Nothing like starting over everyday, there is no ansurance the case goes all the way into the die, there are days the case whips the press, then there days the press whips the case, "....case goes all the way into the die?" If a reloader is going to spend $40.00 for a set of Competition shell holder they should learn to use them.

"set the die such that the shell holder just touches the bottom of the die when sizing cases. A bit of "cam over" on the press handle ensures the case goes all the way into the die. This makes sized case headspace very, very uniform" Just touches? Why? to full length size a case back to minimum length adjust the die down to the shell holder THEN!!! turn the die down an additional turn of 1/4? 1/2?? 3/4??? If the length of a minimum/full length sized case from the head of the case to the shoulder of the same case,the distance from the deck of the shell holder to the shoulder inside the is the same length if it is a full length sizer die that restores cases to minimum length. Just touching the shell holder with the die will not get it because of resistance to sizing and spring/flex of the press AND! the case could have been fired 47 times.



So, for those that purchase the set of 5 $40.00 shell holders, adjust the die down to the shell holder, THEN!!!! turn the die in an additional turn of the die in fractional turn, fractional turns converted to thousandths, or in degree, degree converted to thousandths, or use a height gage or a feeler gage, save the 40.00 until you have developed shop skills, and familiarity, become more familiar with the tools you have.

"ensures the case goes all the way into the die. set the die such that the shell holder just touches the bottom of the die when sizing cases. A bit of "cam over" on the press handle ensures the case goes all the way into the die. This makes sized case headspace very, very uniform"

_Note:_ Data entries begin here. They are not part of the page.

Inductive Schema : Type :=
| Export | ExportLogs | ExportMetrics | ResourceMetrics | ScopeMetrics | Metric | Gauge | Sum | Histogram
| ExponentialHistogram | Summary | NumberPoint | HistogramPoint | ExponentialPoint | Buckets | SummaryPoint
| QuantileValue | Exemplar | ResourceLogs | ScopeLogs | LogRecord | ResourceSpans | Resource | ScopeSpans
| Scope | Span | Status | Event | Link | Pair | Any | Array | KvList.

#[export] Instance Schema_eq_dec : EqDecision Schema.
Proof. solve_decision. Defined.

Inductive Kind : Type :=
| Message (s : Schema) | String | Hex | Bytes | Uint | Int | Bool | Double | Fixed64 | Fixed32 | Signed64
| Sint32 | PackedFixed64 | PackedUint64 | PackedDouble.

(** Name, kind and whether the field is repeated. *)
Definition field (s : Schema) (n : Z) : option (bytes * Kind * bool) :=
  match s, n with
  | ExportMetrics, 1 => Some (str "resourceMetrics", Message ResourceMetrics, true)
  | ResourceMetrics, 1 => Some (str "resource", Message Resource, false)
  | ResourceMetrics, 2 => Some (str "scopeMetrics", Message ScopeMetrics, true)
  | ResourceMetrics, 3 | ScopeMetrics, 3 => Some (str "schemaUrl", String, false)
  | ScopeMetrics, 1 => Some (str "scope", Message Scope, false)
  | ScopeMetrics, 2 => Some (str "metrics", Message Metric, true)
  | Metric, 1 => Some (str "name", String, false)
  | Metric, 2 => Some (str "description", String, false)
  | Metric, 3 => Some (str "unit", String, false)
  | Metric, 5 => Some (str "gauge", Message Gauge, false)
  | Metric, 7 => Some (str "sum", Message Sum, false)
  | Metric, 9 => Some (str "histogram", Message Histogram, false)
  | Metric, 10 => Some (str "exponentialHistogram", Message ExponentialHistogram, false)
  | Metric, 11 => Some (str "summary", Message Summary, false)
  | Metric, 12 => Some (str "metadata", Message Pair, true)
  | Gauge, 1 | Sum, 1 => Some (str "dataPoints", Message NumberPoint, true)
  | Histogram, 1 => Some (str "dataPoints", Message HistogramPoint, true)
  | ExponentialHistogram, 1 => Some (str "dataPoints", Message ExponentialPoint, true)
  | Summary, 1 => Some (str "dataPoints", Message SummaryPoint, true)
  | HistogramPoint, 9 | ExponentialPoint, 1 | SummaryPoint, 7 => Some (str "attributes", Message Pair, true)
  | HistogramPoint, 8 | ExponentialPoint, 11 => Some (str "exemplars", Message Exemplar, true)
  | Sum, 2 | Histogram, 2 | ExponentialHistogram, 2 => Some (str "aggregationTemporality", Uint, false)
  | Sum, 3 => Some (str "isMonotonic", Bool, false)
  | HistogramPoint, 2 | SummaryPoint, 2 => Some (str "startTimeUnixNano", Fixed64, false)
  | HistogramPoint, 3 | SummaryPoint, 3 => Some (str "timeUnixNano", Fixed64, false)
  | HistogramPoint, 4 | SummaryPoint, 4 => Some (str "count", Fixed64, false)
  | HistogramPoint, 5 | SummaryPoint, 5 => Some (str "sum", Double, false)
  | HistogramPoint, 6 => Some (str "bucketCounts", PackedFixed64, true)
  | HistogramPoint, 7 => Some (str "explicitBounds", PackedDouble, true)
  | HistogramPoint, 10 | SummaryPoint, 8 | ExponentialPoint, 10 => Some (str "flags", Uint, false)
  | ExponentialPoint, 2 => Some (str "startTimeUnixNano", Fixed64, false)
  | ExponentialPoint, 3 => Some (str "timeUnixNano", Fixed64, false)
  | ExponentialPoint, 4 => Some (str "count", Fixed64, false)
  | ExponentialPoint, 5 => Some (str "sum", Double, false)
  | ExponentialPoint, 6 => Some (str "scale", Sint32, false)
  | ExponentialPoint, 7 => Some (str "zeroCount", Fixed64, false)
  | ExponentialPoint, 8 => Some (str "positive", Message Buckets, false)
  | ExponentialPoint, 9 => Some (str "negative", Message Buckets, false)
  | ExponentialPoint, 12 => Some (str "min", Double, false)
  | ExponentialPoint, 13 => Some (str "max", Double, false)
  | ExponentialPoint, 14 => Some (str "zeroThreshold", Double, false)
  | Buckets, 1 => Some (str "offset", Sint32, false)
  | Buckets, 2 => Some (str "bucketCounts", PackedUint64, true)
  | HistogramPoint, 11 => Some (str "min", Double, false)
  | HistogramPoint, 12 => Some (str "max", Double, false)
  | SummaryPoint, 6 => Some (str "quantileValues", Message QuantileValue, true)
  | QuantileValue, 1 => Some (str "quantile", Double, false)
  | QuantileValue, 2 => Some (str "value", Double, false)
  | NumberPoint, 2 => Some (str "startTimeUnixNano", Fixed64, false)
  | NumberPoint, 3 | Exemplar, 2 => Some (str "timeUnixNano", Fixed64, false)
  | NumberPoint, 4 | Exemplar, 3 => Some (str "asDouble", Double, false)
  | NumberPoint, 6 | Exemplar, 6 => Some (str "asInt", Signed64, false)
  | NumberPoint, 7 => Some (str "attributes", Message Pair, true)
  | NumberPoint, 5 => Some (str "exemplars", Message Exemplar, true)
  | NumberPoint, 8 => Some (str "flags", Uint, false)
  | Exemplar, 7 => Some (str "filteredAttributes", Message Pair, true)
  | Exemplar, 4 => Some (str "spanId", Hex, false)
  | Exemplar, 5 => Some (str "traceId", Hex, false)
  | ExportLogs, 1 => Some (str "resourceLogs", Message ResourceLogs, true)
  | ResourceLogs, 1 => Some (str "resource", Message Resource, false)
  | ResourceLogs, 2 => Some (str "scopeLogs", Message ScopeLogs, true)
  | ResourceLogs, 3 | ScopeLogs, 3 => Some (str "schemaUrl", String, false)
  | ScopeLogs, 1 => Some (str "scope", Message Scope, false)
  | ScopeLogs, 2 => Some (str "logRecords", Message LogRecord, true)
  | LogRecord, 1 => Some (str "timeUnixNano", Fixed64, false)
  | LogRecord, 2 => Some (str "severityNumber", Uint, false)
  | LogRecord, 3 => Some (str "severityText", String, false)
  | LogRecord, 5 => Some (str "body", Message Any, false)
  | LogRecord, 6 => Some (str "attributes", Message Pair, true)
  | LogRecord, 7 => Some (str "droppedAttributesCount", Uint, false)
  | LogRecord, 8 => Some (str "flags", Fixed32, false)
  | LogRecord, 9 => Some (str "traceId", Hex, false)
  | LogRecord, 10 => Some (str "spanId", Hex, false)
  | LogRecord, 11 => Some (str "observedTimeUnixNano", Fixed64, false)
  | LogRecord, 12 => Some (str "eventName", String, false)
  | Export, 1 => Some (str "resourceSpans", Message ResourceSpans, true)
  | ResourceSpans, 1 => Some (str "resource", Message Resource, false)
  | ResourceSpans, 2 => Some (str "scopeSpans", Message ScopeSpans, true)
  | ResourceSpans, 3 | ScopeSpans, 3 => Some (str "schemaUrl", String, false)
  | Resource, 1 | Scope, 3 | Span, 9 | Event, 3 | Link, 4 => Some (str "attributes", Message Pair, true)
  | Resource, 2 | Scope, 4 | Span, 10 | Event, 4 | Link, 5 => Some (str "droppedAttributesCount", Uint, false)
  | ScopeSpans, 1 => Some (str "scope", Message Scope, false)
  | ScopeSpans, 2 => Some (str "spans", Message Span, true)
  | Scope, 1 | Span, 5 | Event, 2 => Some (str "name", String, false)
  | Scope, 2 => Some (str "version", String, false)
  | Span, 1 | Link, 1 => Some (str "traceId", Hex, false)
  | Span, 2 | Link, 2 => Some (str "spanId", Hex, false)
  | Span, 3 | Link, 3 => Some (str "traceState", String, false)
  | Span, 4 => Some (str "parentSpanId", Hex, false)
  | Span, 6 => Some (str "kind", Uint, false)
  | Span, 7 => Some (str "startTimeUnixNano", Fixed64, false)
  | Span, 8 => Some (str "endTimeUnixNano", Fixed64, false)
  | Span, 11 => Some (str "events", Message Event, true)
  | Span, 12 => Some (str "droppedEventsCount", Uint, false)
  | Span, 13 => Some (str "links", Message Link, true)
  | Span, 14 => Some (str "droppedLinksCount", Uint, false)
  | Span, 15 => Some (str "status", Message Status, false)
  | Span, 16 | Link, 6 => Some (str "flags", Fixed32, false)
  | Status, 2 => Some (str "message", String, false)
  | Status, 3 => Some (str "code", Uint, false)
  | Event, 1 => Some (str "timeUnixNano", Fixed64, false)
  | Pair, 1 => Some (str "key", String, false)
  | Pair, 2 => Some (str "value", Message Any, false)
  | Any, 1 => Some (str "stringValue", String, false)
  | Any, 2 => Some (str "boolValue", Bool, false)
  | Any, 3 => Some (str "intValue", Int, false)
  | Any, 4 => Some (str "doubleValue", Double, false)
  | Any, 5 => Some (str "arrayValue", Message Array, false)
  | Any, 6 => Some (str "kvlistValue", Message KvList, false)
  | Any, 7 => Some (str "bytesValue", Bytes, false)
  | Array, 1 => Some (str "values", Message Any, true)
  | KvList, 1 => Some (str "values", Message Pair, true)
  | _, _ => None
  end.
(* ===== verification/OtlpMerge.v ===== *)
(** The OTLP decoder behind the preflight, otlp_merge.rs and the rest of
    otlp_traces.rs: fields are merged into plans the way protobuf merges
    messages, with the budgets of every attribute owner, and the plans are
    turned into JSON-shaped terms.

    A plan's field map is an ordered map from field numbers. *)

From S2P Require Import Prelude OrdMap Float64 JsonRead TermJson OtlpTraces.

Record Charge : Type := mkCharge { c_bytes : Z; c_nodes : Z }.
Definition Charge_default : Charge := mkCharge 0 0.
Definition charge_add (a b : Charge) : Charge :=
  mkCharge (sat_u64 (a.(c_bytes) + b.(c_bytes))) (sat_u64 (a.(c_nodes) + b.(c_nodes))).

Inductive Plan : Type :=
| mkPlan (schema : Schema) (fields : omap Z Values) (supplied : Charge) (pairs : Z)
with Values : Type :=
| Single (item : Item)
| Many (items : list Item)
with Item : Type :=
| Scalar (v : OtlpTraces.Value)
| MessageItem (p : Plan).

Definition p_schema (p : Plan) : Schema := let '(mkPlan s _ _ _) := p in s.
Definition p_fields (p : Plan) : omap Z Values := let '(mkPlan _ f _ _) := p in f.
Definition p_supplied (p : Plan) : Charge := let '(mkPlan _ _ c _) := p in c.
Definition p_pairs (p : Plan) : Z := let '(mkPlan _ _ _ n) := p in n.
Definition with_fields (p : Plan) (f : omap Z Values) : Plan := mkPlan (p_schema p) f (p_supplied p) (p_pairs p).
(* ===== verification/OtlpInteger.v ===== *)
(** Schema-scoped integers of OTLP JSON, otlp_json_integer.rs: the scope that
    says which JSON numbers are protocol integers, the exact reading of their
    lexemes, and the builder that substitutes them. *)

From S2P Require Import Prelude Utf8 External Float64 JsonRead TermJson.
From S2P Require OtlpTraces.
#[local] Existing Instance OtlpTraces.Schema_eq_dec.

(** * Scopes *)

Inductive Scope : Type := Root | Message (s : OtlpTraces.Schema) | IntegerScope | OrdinaryScope.

(** [1..=16]. *)
Definition field_numbers : list Z := [1; 2; 3; 4; 5; 6; 7; 8; 9; 10; 11; 12; 13; 14; 15; 16].

(** [(1..=16).filter_map(|n| field(schema, n)).find(..)]. *)
Definition field_kind (schema : OtlpTraces.Schema) (key : bytes) : option OtlpTraces.Kind :=
  fold_right (fun n rest =>
    match OtlpTraces.field schema n with
    | Some (name, kind, _) => if bytes_eqb name key then Some kind else rest
    | None => rest
    end) None field_numbers.

Definition is_integer_kind (k : OtlpTraces.Kind) : bool :=
  match k with
  | OtlpTraces.Int | OtlpTraces.Uint | OtlpTraces.Signed64 | OtlpTraces.Fixed64 | OtlpTraces.Fixed32
  | OtlpTraces.PackedFixed64 | OtlpTraces.Sint32 | OtlpTraces.PackedUint64 => true
  | _ => false
  end.

Definition scope_key (self : Scope) (key : bytes) : Scope :=
  match self with
  | Root =>
      if bytes_eqb key (str "resourceLogs") then Message OtlpTraces.ResourceLogs
      else if bytes_eqb key (str "resourceMetrics") then Message OtlpTraces.ResourceMetrics
      else if bytes_eqb key (str "resourceSpans") then Message OtlpTraces.ResourceSpans
      else OrdinaryScope
  | Message schema =>
      match field_kind schema key with
      | Some (OtlpTraces.Message child) => Message child
      | Some kind => if is_integer_kind kind then IntegerScope else OrdinaryScope
      | None => OrdinaryScope
      end
  | _ => OrdinaryScope
  end.

Definition scope_field_bit (self : Scope) (key : bytes) : Z :=
  match self with
  | Root =>
      if bytes_eqb key (str "resourceLogs") then 1
      else if bytes_eqb key (str "resourceMetrics") then 2
      else if bytes_eqb key (str "resourceSpans") then 4
      else 0
  | Message schema =>
      if bool_decide (schema = OtlpTraces.Resource) && bytes_eqb key (str "entityRefs") then Z.shiftl 1 3
      else
        fold_right (fun n rest =>
          match OtlpTraces.field schema n with
          | Some (name, _, _) => if bytes_eqb name key then Z.shiftl 1 n else rest
          | None => rest
          end) 0 field_numbers
  | _ => 0
  end.

#[export] Instance Context_Scope : Context Scope :=
  {| ctx_key := scope_key; ctx_field_bit := scope_field_bit;
     ctx_integer s := match s with IntegerScope => true | _ => false end |}.

(** * Integer lexemes *)

(** The digit scan: positions exclude the point; [first] and [last] are those
    of the outermost non-zero digits. *)
Definition scan_step (s : Z * option Z * Z) (byte : Z) : Z * option Z * Z :=
  let '(digits, first, last) := s in
  if byte =? 46 then s
  else if negb (byte =? 48) then (digits + 1, Some (default digits first), digits)
  else (digits + 1, first, last).
Definition scan (mantissa : bytes) : Z * option Z * Z := fold_left scan_step mantissa (0, None, 0).

Definition exponent_digits (limit : Z) (text : bytes) : Z :=
  fold_left (fun n b => Z.min (sat_i64 (sat_i64 (n * 10) + (b - 48))) limit) text 0.

Definition exponent_of (limit : Z) (text : bytes) : Z :=
  let minus := match text with 45 :: _ => true | _ => false end in
  let offset := match text with 45 :: _ | 43 :: _ => 1%nat | _ => 0%nat end in
  let value := exponent_digits limit (drop offset text) in
  if minus then - value else value.

Definition push_digit (m : option Z) (byte : Z) : option Z :=
  let* m := m in
  let* m := checked_u64 (m * 10) in
  checked_u64 (m + (byte - 48)).
(* ===== verification/MetricPostings.v ===== *)
(** Label postings of metric segments, metric_postings.rs: the index from label
    values to series and from series to row groups that the segment writer puts
    in the footer, its text form, and the row groups a query can skip by it,
    with the equality matching of metric_segment_parquet.rs it has to agree
    with.

    Series are numbered by first appearance; a set of series is a bit string.
    A row is the slice of its canonical label text, an address and the bytes
    there: rows that share a label buffer have equal addresses. *)

From S2P Require Import Prelude OrdMap Utf8 External Float64 StableHash.

Definition MAGIC : bytes := str "PULSOMP1".
Definition MAX_TEXT : Z := 65536.
Definition MAX_RAW : Z := MAX_TEXT / 2.
Definition MAX_SERIES : Z := 512.
Definition MAX_GROUPS : Z := 128.
Definition MAX_ROWS : Z := 100000.
Definition MAX_LABELS : nat := 16.
Definition MAX_FIELD : Z := 256.
Definition MAX_CANONICAL : Z := 4096.
Definition MAX_DICTIONARY : Z := 131072.
Definition MAX_PROBES : Z := 16 * 1024 * 1024.

Abbreviation Bits := bytes.
Abbreviation Values := (omap bytes Bits).

Record Index : Type := mkIndex {
  series : Z;
  rows : Z;
  groups : list (Z * Bits);
  labels : omap bytes Values
}.

Definition div_ceil (a b : Z) : Z := (a + b - 1) / b.

(** [bits[ordinal / 8] |= 1 << (ordinal % 8)]; the ordinals are below the
    number of series, so the byte is there. *)
Definition set (bits : Bits) (ordinal : Z) : Bits :=
  alter (fun b => Z.lor b (Z.shiftl 1 (ordinal mod 8))) (Z.to_nat (ordinal / 8)) bits.

Definition zeros (width : Z) : Bits := replicate (Z.to_nat width) 0.
Definition numbers (n : Z) : list Z := map Z.of_nat (seq 0 (Z.to_nat n)).
Definition universe (series : Z) : Bits := fold_left set (numbers series) (zeros (div_ceil series 8)).

(** * Canonical label text *)

(** [bytes.split(|b| *b == 0xff)]. *)
Fixpoint split_ff (b : bytes) : list bytes :=
  match b with
  | [] => [[]]
  | x :: b =>
      if x =? 0xff then [] :: split_ff b
      else match split_ff b with f :: fs => (x :: f) :: fs | [] => [[x]] end
  end.

Fixpoint pairs_loop (fields : list bytes) (previous : option bytes) : option (list (bytes * bytes)) :=
  match fields with
  | [] => None
  | name :: fields =>
      match name, fields with
      | [], [] => Some []
      | _, [] => None
      | _, value :: fields =>
          if match previous with Some p => bytes_leb name p | None => false end
             || negb (from_utf8_ok name) || negb (from_utf8_ok value) then None
          else let* out := pairs_loop fields (Some name) in Some ((name, value) :: out)
      end
  end.

Definition pairs (b : bytes) : option (list (bytes * bytes)) :=
  if MAX_CANONICAL <? len b then None else pairs_loop (split_ff b) None.

(** [labels.iter().find(|(key, _)| *key == name)]. *)
Fixpoint label_value (name : bytes) (labels : list (bytes * bytes)) : option bytes :=
  match labels with
  | [] => None
  | (k, v) :: labels => if bytes_eqb k name then Some v else label_value name labels
  end.

(** * Building *)

Record Dictionary : Type := mkDictionary {
  dictionary : omap bytes Z;
  dictionary_bytes : Z;
  probes : Z;
  previous : option (Z * Z * Z);
  ordinals : list Z
}.

Abbreviation Row := (Z * bytes)%type.

(** The ordinal of a row: the one before it when the slice is the same, else
    looked up, else new. *)
Definition row_ordinal (d : Dictionary) (row : Row) : option (Z * Dictionary) :=
  let '(pointer, canonical) := row in
  let lookup :=
    let* probes := checked_u64 (d.(probes) + len canonical) in
    if (MAX_CANONICAL <? len canonical) || (MAX_PROBES <? probes) then None
    else
      match find canonical d.(dictionary) with
      | Some ordinal => Some (ordinal, mkDictionary d.(dictionary) d.(dictionary_bytes) probes d.(previous) d.(ordinals))
      | None =>
          if MAX_SERIES <=? len d.(dictionary) then None
          else
            let* total := checked_u64 (d.(dictionary_bytes) + len canonical) in
            if MAX_DICTIONARY <? total then None
            else
              let ordinal := len d.(dictionary) in
              Some (ordinal, mkDictionary (put canonical ordinal d.(dictionary)) total probes d.(previous) d.(ordinals))
      end in
  match d.(previous) with
  | Some (p, length_, ordinal) => if (p =? pointer) && (length_ =? len canonical) then Some (ordinal, d) else lookup
  | None => lookup
  end.

Definition add_row (d : Dictionary) (row : Row) : option Dictionary :=
  let* (ordinal, d) := row_ordinal d row in
  Some (mkDictionary d.(dictionary) d.(dictionary_bytes) d.(probes) (Some (fst row, len (snd row), ordinal))
          (d.(ordinals) ++ [ordinal mod 65536])).

Fixpoint add_rows (d : Dictionary) (l : list Row) : option Dictionary :=
  match l with
  | [] => Some d
  | row :: l => let* d := add_row d row in add_rows d l
  end.

Definition Dictionary_new : Dictionary := mkDictionary [] 0 0 None [].

(** The rows of each group and the series in it. *)
Fixpoint fill_groups (group_size : Z) (row : Z) (l : list Z) (row_groups : list (Z * Bits)) : list (Z * Bits) :=
  match l with
  | [] => row_groups
  | ordinal :: l =>
      fill_groups group_size (row + 1) l
        (alter (fun g => (fst g + 1, set (snd g) ordinal)) (Z.to_nat (row / group_size)) row_groups)
  end.

Abbreviation Parsed := (list (Z * list (bytes * bytes))).

(** The complete partition of the series by one label, unless a value is too
    long. *)
Fixpoint partition (name : bytes) (width : Z) (l : Parsed) (values : Values) : option Values :=
  match l with
  | [] => Some values
  | (ordinal, labels) :: l =>
      let value := default [] (label_value name labels) in
      if MAX_FIELD <? len value then None
      else partition name width l (update value (zeros width) (fun bits => set bits ordinal) values)
  end.

Definition sumZ (l : list Z) : Z := fold_right Z.add 0 l.

Definition values_size (width : Z) (name : bytes) (values : Values) : Z :=
  2 + len name + 2 + sumZ (map (fun value => 2 + len value + width) (keys values)).

Fixpoint index_names (names : list bytes) (width : Z) (parsed : Parsed) (size : Z) (acc : omap bytes Values)
    : omap bytes Values :=
  match names with
  | [] => acc
  | name :: names =>
      match partition name width parsed [] with
      | None => index_names names width parsed size acc
      | Some values =>
          let b := values_size width name values in
          if MAX_RAW <? size + b then index_names names width parsed size acc
          else index_names names width parsed (size + b) (put name values acc)
      end
  end.

(** A [BTreeSet] of names, as the keys of a map. *)
Definition name_set (parsed : Parsed) : omap bytes unit :=
  fold_left (fun s name => put name tt s)
    (List.filter (fun name => len name <=? MAX_FIELD) (concat (map (fun p => map fst (snd p)) parsed))) [].

Definition metric_name : bytes := str "__name__".

(** [names.take("__name__")] first, then the rest in byte order. *)
Definition examined (parsed : Parsed) : list bytes :=
  let names := name_set parsed in
  take MAX_LABELS
    (match find metric_name names with Some _ => [metric_name] | None => [] end ++ keys (remove metric_name names)).

Section Text.
Context `{Xxh64}.

(** ** The text *)

Definition u16_bytes (v : Z) : bytes := to_le_bytes 2 (v mod 65536).
Definition u32_bytes (v : Z) : bytes := to_le_bytes 4 (v mod 4294967296).
Definition field (v : bytes) : bytes := u16_bytes (len v) ++ v.

Definition put_group (g : Z * Bits) : bytes := u32_bytes (fst g) ++ snd g.
Definition put_value (e : bytes * Bits) : bytes := field (fst e) ++ snd e.
Definition put_label (e : bytes * Values) : bytes :=
  field (fst e) ++ u16_bytes (len (snd e)) ++ concat (map put_value (snd e)).
Definition body (i : Index) : bytes :=
  MAGIC ++ u16_bytes i.(series) ++ u32_bytes i.(rows) ++ u16_bytes (len i.(groups)) ++ concat (map put_group i.(groups)) ++
  u16_bytes (len i.(labels)) ++ concat (map put_label i.(labels)).

Definition HEX : bytes := str "0123456789abcdef".
Definition hex (b : bytes) : bytes :=
  concat (map (fun x => [default 0 (get HEX (Z.shiftr x 4)); default 0 (get HEX (Z.land x 15))]) b).

Definition encode (i : Index) : bytes :=
  let out := body i in hex (out ++ to_le_bytes 8 (xxh64 out 0)).

(** The index of a segment, before it is spelled. *)
Definition build_index (l : list Row) (group_size : Z) : option Index :=
  let count := len l in
  if (count =? 0) || (MAX_ROWS <? count) || (group_size =? 0) then None
  else
    let n := div_ceil count group_size in
    if MAX_GROUPS <? n then None
    else
      let* d := add_rows Dictionary_new l in
      let total := len d.(dictionary) in
      let width := div_ceil total 8 in
      let row_groups := fill_groups group_size 0 d.(ordinals) (replicate (Z.to_nat n) (0, zeros width)) in
      let* parsed := mapO (fun '(canonical, ordinal) => let* p := pairs canonical in Some (ordinal, p)) d.(dictionary) in
      let size := 8 + 2 + 4 + 2 + n * (4 + width) + 2 + 8 in
      let indexed := index_names (examined parsed) width parsed size [] in
      match indexed with
      | [] => None
      | _ => Some (mkIndex total count row_groups indexed)
      end.

Definition build (l : list Row) (group_size : Z) : option bytes :=
  let* i := build_index l group_size in Some (encode i).

(** * Reading *)

(** [Cursor]: the bytes that are left. *)
Definition take_ (c : bytes) (count : Z) : option (bytes * bytes) :=
  let* v := get_range c 0 count in Some (v, drop (Z.to_nat count) c).
Definition u16 (c : bytes) : option (Z * bytes) := let* (b, c) := take_ c 2 in Some (from_le_bytes b, c).
Definition u32 (c : bytes) : option (Z * bytes) := let* (b, c) := take_ c 4 in Some (from_le_bytes b, c).
Definition read_field (c : bytes) : option (bytes * bytes) :=
  let* (count, c) := u16 c in
  if MAX_FIELD <? count then None
  else
    let* (b, c) := take_ c count in
    if from_utf8_ok b then Some (b, c) else None.
Definition read_bits (all : Bits) (c : bytes) : option (Bits * bytes) :=
  let* (bits, c) := take_ c (len all) in
  if existsb (fun '(b, u) => negb (Z.land b (Z.lxor 255 u) =? 0)) (zip bits all) || forallb (fun b => b =? 0) bits
  then None else Some (bits, c).

Definition nibble (b : Z) : option Z :=
  if (48 <=? b) && (b <=? 57) then Some (b - 48) else if (97 <=? b) && (b <=? 102) then Some (b - 97 + 10) else None.

(** [text.as_chunks::<2>().0], each a byte. *)
Fixpoint unhex (text : bytes) : option bytes :=
  match text with
  | a :: b :: text =>
      let* x := nibble a in
      let* y := nibble b in
      let* raw := unhex text in Some (x * 16 + y :: raw)
  | _ => Some []
  end.

Fixpoint ones (n : nat) (b : Z) : Z :=
  match n with O => 0 | S n => b mod 2 + ones n (b / 2) end.
Definition count_ones (b : Z) : Z := ones 8 b.
Definition population (bits : Bits) : Z := sumZ (map count_ones bits).

(** [for (a, b) in a.iter_mut().zip(b) { .. }]. *)
Fixpoint zip_into (f : Z -> Z -> Z) (a b : Bits) : Bits :=
  match a, b with
  | x :: a, y :: b => f x y :: zip_into f a b
  | a, _ => a
  end.
Definition or_bits (a b : Bits) : Bits := zip_into Z.lor a b.

Fixpoint read_groups (n : nat) (total : Z) (all : Bits) (c : bytes) (acc : list (Z * Bits)) (covered : Bits) (group_rows : Z)
    : option (list (Z * Bits) * Bits * Z * bytes) :=
  match n with
  | O => Some (acc, covered, group_rows, c)
  | S n =>
      let* (count, c) := u32 c in
      let* (bits, c) := read_bits all c in
      if (count =? 0) || (total <? count) || (count <? population bits) then None
      else
        let* group_rows := checked_u64 (group_rows + count) in
        read_groups n total all c (acc ++ [(count, bits)]) (or_bits covered bits) group_rows
  end.
(* ===== verification/Patterns.v ===== *)
(** The log pattern miner (patterns.rs): a Drain tree of templates over the
    tokens of log lines, with a bounded number of live templates, and the
    counts it reports per time step. *)

From Stdlib Require Import SpecFloat.
From stdpp Require Import gmap.
From S2P Require Import Prelude OrdMap External Float64.

Definition WILDCARD : bytes := str "<_>".
Definition MAX_LINE_BYTES : Z := 4096.
Definition MAX_TOKENS : Z := 128.
Definition MIN_WORDS : Z := 2.
Definition PREFIX_DEPTH : nat := 1.
Definition MAX_CHILDREN : Z := 32.
(** The double nearest to 0.4. *)
Definition SIMILARITY : Z := 0x3FD999999999999A.
Definition MAX_CLUSTERS : Z := 500.
Definition PUNCTUATION : bytes := [61; 44; 59; 40; 41; 91; 93; 123; 125; 34; 39].

Inductive Kind : Type := Word | Punct.

#[export] Instance kind_eq_dec : EqDecision Kind.
Proof. solve_decision. Defined.

Record Token : Type := mkToken { text : bytes; kind : Kind; space_before : bool }.

(** A slot without text is the wildcard. *)
Record Slot : Type := mkSlot { slot_text : option bytes; slot_kind : Kind; slot_space : bool }.

Record Cluster : Type := mkCluster { slots : list Slot; counts : omap Z Z; last_used : Z }.

(** Token count plus every punctuation token with its position. *)
Abbreviation Shape := (nat * list (nat * bytes))%type.

(** The order of a [HashMap] is never observed, so it is a finite map; a
    cluster is named by its index. *)
Inductive Node : Type := mkNode { children : gmap (option bytes) Node; node_clusters : list nat }.
Definition Node_default : Node := mkNode ∅ [].

Record Miner : Type := mkMiner {
  start : Z;
  step : Z;
  roots : gmap Shape Node;
  clusters : list (option Cluster);
  live : Z;
  clock : Z;
  skipped : Z
}.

If a reloader wants to know if the case was pushed into the die when the ram is/was raised measure the gap between the top of the shell holder and bottom of the die, touching is not going to get it, Do the Rogers double check, screw the down past the shell holder, make the press work.



Think about it, the die sets on top of the shell holder, resistance isbout the case being shoved into the die, the case offers resistance, to overcome resistance take advantage of the incline plane 'HREADS!!!!' Increase the ability of the press to overcome resistance by screwing the die down.



Worry? Why Worry? The maximum ability of a die and shell holder to return a case to minimum length is in the design, The shoulder in the die can not get closer to the shell holder deck, that means the limit of the die and shell holder is fixed/limited.



Just touching????? Redding Competition shells, same-O, same-O, to add add .006" to the length of the case between the head of the case and shoulder use the +006" shell holder, again, I have a set, I paid $5.00 for the #6 set, I did/do not need it, but 5 shell holders for $1.00 each is more than I could resist, again, 3 of the shell holders are off by .001", not a problem, small stuff does not lock me up, small stuff does not drive me to the curb.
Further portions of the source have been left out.